Come ha raccontato lo stesso Meyerowitz, presente in sala dopo aver firmato copie del suo libro nel foyer del Nuovo Eden, quello firmato dalla coppia di registi è un racconto intimo, «Un film su una vecchia coppia che si ama – lo ha definito –. Due artisti che hanno vissuto vite diverse e che affrontano la propria mortalità, perché la fine è vicina». Un pensiero che può sembrare cinico, ma «Two strangers trying not to kill each other» si concentra sugli aspetti più romantici della vicenda.
Nascita del progetto
Il progetto è iniziato quando Perlmutter e Ouimet hanno incontrato per caso per strada, a Londra, Joel Meyerowitz e Maggie Barrett; sei mesi dopo, hanno scritto al fotografo per dirgli che non riuscivano a togliersi dalla mente quell’incontro e proponendo quindi la realizzazione di un documentario: i due si sono trasferiti in Toscana e hanno seguito la quotidianità della coppia per un mese nel corso di un anno, tra la casa di campagna italiana, l’appartamento di New York e il rifugio in Cornovaglia caro alla scrittrice.
Narrazione
L’aspetto che colpisce particolarmente di «Two strangers trying not to kill each other» (e per certi versi ne rappresenta anche un limite) è la straordinaria drammaturgia degli eventi. Il documentario – girato con camere Leica SL3 tenute sempre con inquadratura fissa proprio per rispettare l’idea stessa di fotografia di Meyerowitz come arte in grado di immortalare dei momenti e toglierli dal flusso del tempo – ha una sua narrazione interna precisa: riepiloga il primo incontro tra Joel e Maggie, l’evoluzione del loro rapporto ma anche le difficoltà che la donna ha vissuto nel corso di una vita spesso passata «all’ombra» di una persona così famosa.

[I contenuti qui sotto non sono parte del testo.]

(** C5: on a sequence of raw issues, validation returns one record per
    mapping entry, in the original order, and nothing for the other entries;
    in each record a [type] outside Quality, Security, Performance has
    become Quality and a [severity] outside Low, Medium, High, Critical has
    become Medium, while known values are kept. *)
Theorem validate_issues_reshapes (py_str : json -> string) (self : CodeAnalyzer)
  (l : list json) :
  _validate_issues py_str self (JList l)
  = Ok (map (validate_issue py_str) (mapping_entries l))
  /\ map JDict (mapping_entries l) = filter is_mapping l
  /\ forall issue,
       let type := dict_get_default "type" (JStr "Quality") issue in
       let severity := dict_get_default "severity" (JStr "Medium") issue in
       let validated := validate_issue py_str issue in
       (in_strings type known_types = true -> issue_type validated = type)
       /\ (in_strings type known_types = false ->
           issue_type validated = JStr "Quality")
       /\ (in_strings severity known_severities = true ->
           issue_severity validated = severity)
       /\ (in_strings severity known_severities = false ->
           issue_severity validated = JStr "Medium").
Proof.
  split; [| split].
  - unfold _validate_issues. simpl. now rewrite validate_loop_app.
  - apply mapping_entries_filter.
  - intros issue. unfold validate_issue. simpl.
    repeat split; intros ->; reflexivity.
Qed.

Lemma validate_issues_reshapes_witness :
  _validate_issues Samples.str Samples.self
    (JList [JStr "oops";
            JDict [("type", JStr "Unknown"); ("severity", JStr "Blocker");
                   ("description", JStr "d")];
            JInt 3;
            JDict [("type", JStr "Security"); ("severity", JStr "Critical");
                   ("line", JInt 12)]])
  = Ok [mk_issue (JStr "Quality") (JStr "Medium") "d" JNull JNull;
        mk_issue (JStr "Security") (JStr "Critical") "No description provided"
                 (JInt 12) JNull].
Proof.
  destruct (validate_issues_reshapes Samples.str Samples.self
              [JStr "oops";
               JDict [("type", JStr "Unknown"); ("severity", JStr "Blocker");
                      ("description", JStr "d")];
               JInt 3;
               JDict [("type", JStr "Security"); ("severity", JStr "Critical");
                      ("line", JInt 12)]]) as [H _].
  exact H.
Defined.
(** [group_wait], given what [g.group.Wait()] returns once the goroutines
    have ended. The list returned is given by its elements. *)
Definition group_wait (w : World) (g : Group) (joined : option error)
  : World * Group * (option (list Value) * option error) :=
  if frozen g
  then (w, g, (None, Some (Errorf "group.wait: frozen")))
  else
    let '(q, ev) :=
      match queue g with
      | Some c => (Some (mkChan (cap c) (buf c) true), [EvClose])
      | None => (None, [])
      end in
    let w' := mkWorld (heap w) (log w ++ ev ++ [EvJoin joined]) in
    match joined with
    | Some e =>
        (w', mkGroup (ctx g) (mkErrGroup (Some e)) (limiter g) true (n g) (i g)
                     q (results g),
         (None, Some e))
    | None =>
        let sorted := sort_byPos (results g) in
        (w', mkGroup (ctx g) (group g) (limiter g) true (n g) (i g) q sorted,
         (Some (map res_v sorted), None))
    end.

End Eager.

(* ===================================================================== *)
(** ** A small interpreter and sample runs *)

(** [square], [fail] and [len] as the callables of the examples. *)
Definition sample_call (h : Heap) (th : Thread) (f : Value)
  (args0 : list Value) (kwargs0 : list (list Value))
  : option Value * option error :=
  match f, args0 with
  | VCallable "square", [VInt x] => (Some (VInt (x * x)), None)
  | VCallable "len", [VList l] =>
      match h !! l with
      | Some o => (Some (VInt (Z.of_nat (length (lelems o)))), None)
      | None => (None, Some (EvalError "len: no such list"))
      end
  | VCallable "fail", _ => (None, Some (EvalError "boom"))
  | _, _ => (None, Some (EvalError "not supported"))
  end.

Definition world0 : World := mkWorld ∅ [].

(** [g.go(a...)] for each argument tuple of [cs] in turn. *)
Definition go_all (w : World) (g : Group) (cs : list (list Value))
  : World * Group :=
  foldl (fun '(w', g') a => let '(w'', g'', _) := group_go w' g' a [] in (w'', g''))
        (w, g) cs.

(** The three squares in a group whose field [n] is [n0], as [NewGroup]
    would leave it if it stored its argument. *)
Definition squares_group (n0 : Z) : Group :=
  mkGroup None (mkErrGroup None) (NewLimiter Inf 0) false n0
    [mkCallable (VCallable "square") [VInt 3] [];
     mkCallable (VCallable "square") [VInt 4] [];
     mkCallable (VCallable "square") [VInt 5] []].

(** A run of the pool of two workers over the three squares. *)
Definition pooled_completion : list Choice :=
  [Main false; Main false; Main false; Main false; Go 1; Main false;
   Main false; Go 0; Go 1; Go 0; Main false; Go 1; Go 1; Go 0; Go 1;
   Main false].

(** [g = group()] on a thread without a context. *)
Definition fresh_group : Group := NewGroup Background 0 Inf 0.

(** [g.go(square, 3); g.go(square, 4); g.go(square, 5)]. *)
Definition squares : Group :=
  snd (go_all world0 fresh_group
         [[VCallable "square"; VInt 3]; [VCallable "square"; VInt 4];
          [VCallable "square"; VInt 5]]).

(** [g.go(fail); g.go(square, 4)]. *)
Definition failing_group : Group :=
  snd (go_all world0 fresh_group
         [[VCallable "fail"]; [VCallable "square"; VInt 4]]).

(** The first call runs and fails before the loop reaches the second. *)
Definition fail_early : list Choice := [Main false; Go 0; Main false].

(** All three calls are started, complete in the order 2, 0, 1, and the
    builtin joins. *)
Definition reversed_completion : list Choice :=
  [Main false; Main false; Main false; Go 2; Go 0; Main false; Go 1;
   Main false].

(** The three squares, and the host has cancelled the context since. *)
Definition cancelled_squares : Group := host_cancel Canceled squares.

(** A heap with the list [[1]] at address 1, as after [l = [1]]. *)
Definition heap1 : Heap := {[ 1%positive := mkList [VInt 1] false ]}.

Definition world1 : World := mkWorld heap1 [].

(** [g.go(len, x = l)] and [g.go(len, l)]. *)
Definition go_named (g : Group) : World * Group * Ret :=
  group_go world1 g [VCallable "len"] [[VString "x"; VList 1]].

Definition go_positional (g : Group) : World * Group * Ret :=
  group_go world1 g [VCallable "len"; VList 1] [].

(** A fresh group whose context the host has cancelled. *)
Definition cancelled_group : Group := host_cancel Canceled fresh_group.

(** [group(n = 2)] and [group(every = ...)]. *)
Definition make_n2 : option Group * option error :=
  Make (mkThread None) [] [[VString "n"; VInt 2]].

Definition make_every (every : string) : option Group * option error :=
  Make (mkThread None) [] [[VString "every"; VString every]].

(** The group of [group(n = 2)] after three [go(square, _)]. *)
Definition capped_squares : Group :=
  match fst make_n2 with
  | Some g =>
      snd (go_all world0 g
             [[VCallable "square"; VInt 3]; [VCallable "square"; VInt 4];
              [VCallable "square"; VInt 5]])
  | None => fresh_group
  end.

(** The earlier revision at [g.go(len, x = l)]. *)
Definition eager_go_named : World * Eager.Group * Ret :=
  Eager.group_go world1 (Eager.NewGroup Background 0 Inf 0)
    [VCallable "len"] [[VString "x"; VList 1]] false.

(** A heap with the list [[[1]]]: the list at address 1 holds the list at
    address 2, as after [inner = [1]; outer = [inner]]. *)
Definition heap2 : Heap :=
  {[ 1%positive := mkList [VList 2] false; 2%positive := mkList [VInt 1] false ]}.

Definition world2 : World := mkWorld heap2 [].

(** A group of the earlier revision whose goroutines have left the
    results of positions 1 and 0, in this order. *)
Definition eager_done : Eager.Group :=
  Eager.mkGroup None (mkErrGroup None) (NewLimiter Inf 0) false 0 2 None
    [Eager.mkResult 1 (VInt 16); Eager.mkResult 0 (VInt 9)].


(* ===================================================================== *)
(** * Properties *)

Ltac step_cases H :=
  unfold step, step_main, step_go, step_host, finish, run_call in H;
  try match goal with Hn : (n _ <=? 0) = _ |- _ => rewrite Hn in H end;
  repeat (case_match; simplify_eq); simpl in *; simplify_eq.

Ltac zbool :=
  repeat match goal with
  | H : (_ <=? _) = true |- _ => apply Z.leb_le in H
  | H : (_ <=? _) = false |- _ => apply Z.leb_gt in H
  | H : (_ <? _) = true |- _ => apply Z.ltb_lt in H
  | H : (_ <? _) = false |- _ => apply Z.ltb_ge in H
  | H : Nat.eqb _ _ = true |- _ => apply Nat.eqb_eq in H
  | H : Nat.eqb _ _ = false |- _ => apply Nat.eqb_neq in H
  end.

Lemma admitted_app t1 t2 : admitted (t1 ++ t2) = admitted t1 ++ admitted t2.
Proof. apply omap_app. Qed.
Lemma limiter_waits_app t1 t2 :
  limiter_waits (t1 ++ t2) = limiter_waits t1 ++ limiter_waits t2.
Proof. apply omap_app. Qed.
Lemma dispatched_app t1 t2 :
  dispatched (t1 ++ t2) = dispatched t1 ++ dispatched t2.
Proof. apply omap_app. Qed.
Lemma invoked_app t1 t2 : invoked (t1 ++ t2) = invoked t1 ++ invoked t2.
Proof. apply omap_app. Qed.
Lemma task_errors_app t1 t2 :
  task_errors (t1 ++ t2) = task_errors t1 ++ task_errors t2.
Proof. apply omap_app. Qed.
Lemma workers_spawned_app t1 t2 :
  workers_spawned (t1 ++ t2) = (workers_spawned t1 + workers_spawned t2)%nat.
Proof. unfold workers_spawned. by rewrite omap_app, length_app. Qed.
Lemma chans_made_app t1 t2 :
  chans_made (t1 ++ t2) = (chans_made t1 + chans_made t2)%nat.
Proof. unfold chans_made. by rewrite omap_app, length_app. Qed.
Lemma calls_spawned_app t1 t2 :
  calls_spawned (t1 ++ t2) = (calls_spawned t1 + calls_spawned t2)%nat.
Proof. unfold calls_spawned. by rewrite omap_app, length_app. Qed.

Ltac trace_simpl :=
  rewrite ?admitted_app, ?limiter_waits_app, ?dispatched_app, ?invoked_app,
    ?task_errors_app, ?workers_spawned_app, ?chans_made_app,
    ?calls_spawned_app in *;
  cbn [admitted limiter_waits dispatched invoked task_errors workers_spawned
       chans_made calls_spawned omap list_omap length app] in *;
  rewrite ?app_nil_r, ?Nat.add_0_r in *.

Lemma list_sum_insert {A} (f : A -> nat) (l : list A) k x y :
  l !! k = Some x ->
  (list_sum (map f (<[k := y]> l)) + f x = list_sum (map f l) + f y)%nat.
Proof.
  revert k. induction l as [|a l IH]; intros [|k] Hk; simplify_eq/=; try lia.
  specialize (IH _ Hk). lia.
Qed.

Lemma list_sum_app_map {A} (f : A -> nat) (l1 l2 : list A) :
  list_sum (map f (l1 ++ l2)) = (list_sum (map f l1) + list_sum (map f l2))%nat.
Proof. by rewrite map_app, list_sum_app. Qed.

Section Runs.

Variable Call : Heap -> Thread -> Value -> list Value -> list (list Value)
                -> option Value * option error.
Variable h : Heap.
Variable g : Group.

Abbreviation len := (length (calls g)).
Abbreviation step := (step Call h g).
Abbreviation exec := (exec Call h g).
Abbreviation init := (wait_init g).

Lemma exec_app sched1 sched2 s :
  exec (sched1 ++ sched2) s
  = match exec sched1 s with Some s' => exec sched2 s' | None => None end.
Proof.
  revert s. induction sched1 as [|c sched1 IH]; intros s; simpl; [done|].
  destruct (step c s); [apply IH | done].
Qed.

(** A property kept by every move holds along every run. *)
Lemma exec_invariant (P : State -> Prop) :
  (forall c s s', P s -> step c s = Some s' -> P s') ->
  forall sched s s', P s -> exec sched s = Some s' -> P s'.
Proof.
  intros Hstep sched. induction sched as [|c sched IH]; intros s s' Hs He.
  - by simplify_eq/=.
  - simpl in He. destruct (step c s) as [s1|] eqn:E; [|done]. eauto.
Qed.

(** The same for runs without moves of the host. *)
Lemma exec_invariant_nohost (P : State -> Prop) :
  (forall c s s', is_host c = false -> P s -> step c s = Some s' -> P s') ->
  forall sched s s',
    Forall (fun c => is_host c = false) sched ->
    P s -> exec sched s = Some s' -> P s'.
Proof.
  intros Hstep sched. induction sched as [|c sched IH]; intros s s' Hf Hs He.
  - by simplify_eq/=.
  - simpl in He. destruct (step c s) as [s1|] eqn:E; [|done].
    inversion Hf; subst. eauto.
Qed.


Lemma pc_in_range_step c s s' :
  pc_in_range g s -> step c s = Some s' -> pc_in_range g s'.
Proof.
  unfold pc_in_range. intros Hs H. destruct c; step_cases H; simpl in *;
    repeat match goal with
    | H : calls g !! _ = Some _ |- _ => apply lookup_lt_Some in H
    | H : pc ?s = _ |- _ => rewrite H in *
    end; try lia; try done.
Qed.

Lemma pc_in_range_init : pc_in_range g init.
Proof. unfold pc_in_range; simpl; lia. Qed.

(** Every move of the program uses up some of the work left. *)
Lemma weight_step c s s' :
  is_host c = false -> pc_in_range g s -> step c s = Some s' ->
  (weight len s' < weight len s)%nat.
Proof.
  unfold pc_in_range, weight. intros Hc Hs H.
  destruct c as [b|k|d]; [| |done].
  - step_cases H; simpl in *;
      repeat match goal with
      | H : pc ?s = _ |- _ => rewrite H in *
      | H : queue ?s = _ |- _ => rewrite H in *
      | H : calls g !! _ = Some _ |- _ => apply lookup_lt_Some in H
      end; simpl in *;
      rewrite ?list_sum_app_map, ?length_app; simpl; try lia.
  - step_cases H; simpl in *;
      repeat match goal with
      | H : queue ?s = _ |- _ => rewrite H in *
      | H : buf _ = _ |- _ => rewrite H in *
      end; simpl in *;
      match goal with
      | H : gos ?s !! ?k = Some _ |- context [<[?k := ?y]> (gos ?s)] =>
          pose proof (list_sum_insert go_weight _ _ _ y H)
      end; simpl in *; lia.
Qed.

Lemma exec_pc_in_range sched s s' :
  pc_in_range g s -> exec sched s = Some s' -> pc_in_range g s'.
Proof. apply exec_invariant. intros c s1 s2. apply pc_in_range_step. Qed.

Lemma weight_host d s s' :
  step (Host d) s = Some s' -> weight len s' = weight len s.
Proof. intros H. simpl in H. unfold step_host in H. by simplify_eq. Qed.

(** The program makes at most [weight] moves, whatever the schedule. *)
Lemma exec_weight sched s s' :
  pc_in_range g s -> exec sched s = Some s' ->
  (program_moves sched + weight len s' <= weight len s)%nat.
Proof.
  unfold program_moves.
  revert s. induction sched as [|c sched IH]; intros s Hs He.
  - simplify_eq/=. lia.
  - simpl in He. destruct (step c s) as [s1|] eqn:E; [|done].
    specialize (IH s1 (pc_in_range_step _ _ _ Hs E) He).
    rewrite filter_cons. destruct (is_host c) eqn:Hc.
    + destruct c; try done. apply weight_host in E.
      rewrite decide_False by done. lia.
    + pose proof (weight_step _ _ _ Hc Hs E).
      rewrite decide_True by done. simpl. lia.
Qed.


Lemma seq_snoc k : seq 0 k ++ [k] = seq 0 (S k).
Proof. by rewrite seq_S. Qed.

Lemma shape_init : shape g init.
Proof.
  split; [apply pc_in_range_init|].
  split; [apply length_replicate|]. exists O, O, O.
  unfold pc_shape, pool_shape, workers_spawned; simpl.
  case_match; repeat split; try done; lia.
Qed.

Local Arguments Nat.min : simpl never.

Ltac use_pool :=
  repeat match goal with
  | H : ?k = 0%nat -> _ |- _ =>
      first [ specialize (H ltac:(lia)) | clear H ]
  | H : (0 < ?k)%nat -> exists q, _ |- _ =>
      first [ destruct H as (? & ? & ?); [lia|] | clear H ]
  end; simplify_eq.

Lemma shape_step c s s' : shape g s -> step c s = Some s' -> shape g s'.
Proof.
  intros (Hr & Hl & k & m & d & Ha & Hw & Hd & Hp & Hq) H.
  split; [by eapply pc_in_range_step|].
  unfold shape, pc_in_range, pc_shape, pool_shape in *.
  destruct (n g <=? 0) eqn:Hn.
  all: destruct c; step_cases H.
  all: trace_simpl.
  all: rewrite ?length_insert.
  all: repeat match goal with
         | H : pc ?s = _ |- _ => rewrite H in *
         | H : _ /\ _ |- _ => destruct H
         | H : exists _, _ |- _ => destruct H
         end.
  all: split; [done|].
  all: rewrite ?Ha, ?Hw, ?Hd.
  all: subst.
  all: rewrite ?seq_snoc.
  all: zbool.
  all: try congruence.
  all: repeat match goal with
         | H : calls g !! _ = Some _ |- _ => pose proof (lookup_lt_Some _ _ _ H); revert H
         | H : calls g !! _ = None |- _ => apply lookup_ge_None in H
         end; intros.
  all: do 3 eexists; split_and!; try reflexivity; intros; eauto;
       rewrite ?length_app; simpl; try lia.
  all: use_pool; simpl in *; eauto; try lia.
Qed.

Dopo aver sacrificato molto per stargli accanto, l’occasione per riequilibrare il rapporto o quantomeno far emergere queste criticità è arrivata dopo un terribile infortunio patito dalla scrittrice, la rottura di un femore e la conseguente diagnosi di osteoporosi. A quel punto la coppia ha dovuto lasciare la Toscana per fare ritorno nell’appartamento di New York che Meyerowitz ha condiviso con la prima moglie, luogo che custodisce anche lo studio e il lavoro del fotografo e causa di acrimonia per Maggie Barrett.
Sensazioni
«Two strangers trying not to kill each other» è un documentario che funzionerebbe benissimo anche come film di finzione, come racconto di un amore tra due persone che hanno raggiunto la terza età e costrette ad affrontare una crisi dovuta a vecchi rancori e all’inevitabilità della morte che si avvicina. I due sono così peculiari, nella loro quotidianità fatta di arte e passioni, da sembrare personaggi di una storia.
Per certi versi è un pregio, perché consente a chi guarda di empatizzare con la vicenda e i suoi protagonisti e commuoversi a più riprese nella maniera più cinematografica e consolidata possibile; per altri questa sensazione di finzionalità porta a chiedersi quanto dei veri Joel e Maggie sia riuscito a emergere veramente, quanto cioè la presenza della telecamera ne abbia condizionato l’espressione umana e intima.
Altri film
Il documentario che accompagna l’inizio della mostra al Museo Santa Giulia, come ricordato a inizio proiezione dal direttore di Fondazione Brescia Musei Stefano Karadjov, è solo il primo di un ciclo di film dedicato alla fotografia in programma al Nuovo Eden.
Si proseguirà il 9 aprile con «Guido Harari – Sguardi randagi», dedicato ad uno dei più grandi fotografi italiani contemporanei; quindi il 23 aprile con «Il complotto di Tirana», documentario di Manfredi Lucibelli nel quale compare anche il recentemente scomparso Oliviero Toscani; infine il 7 maggio il ciclo si chiuderà con «I Am Martin Parr» di Lee Shulman, sul fotografo britannico che dagli anni ‘70 ha offerto una visione unica della società contemporanea attraverso le sue immagini.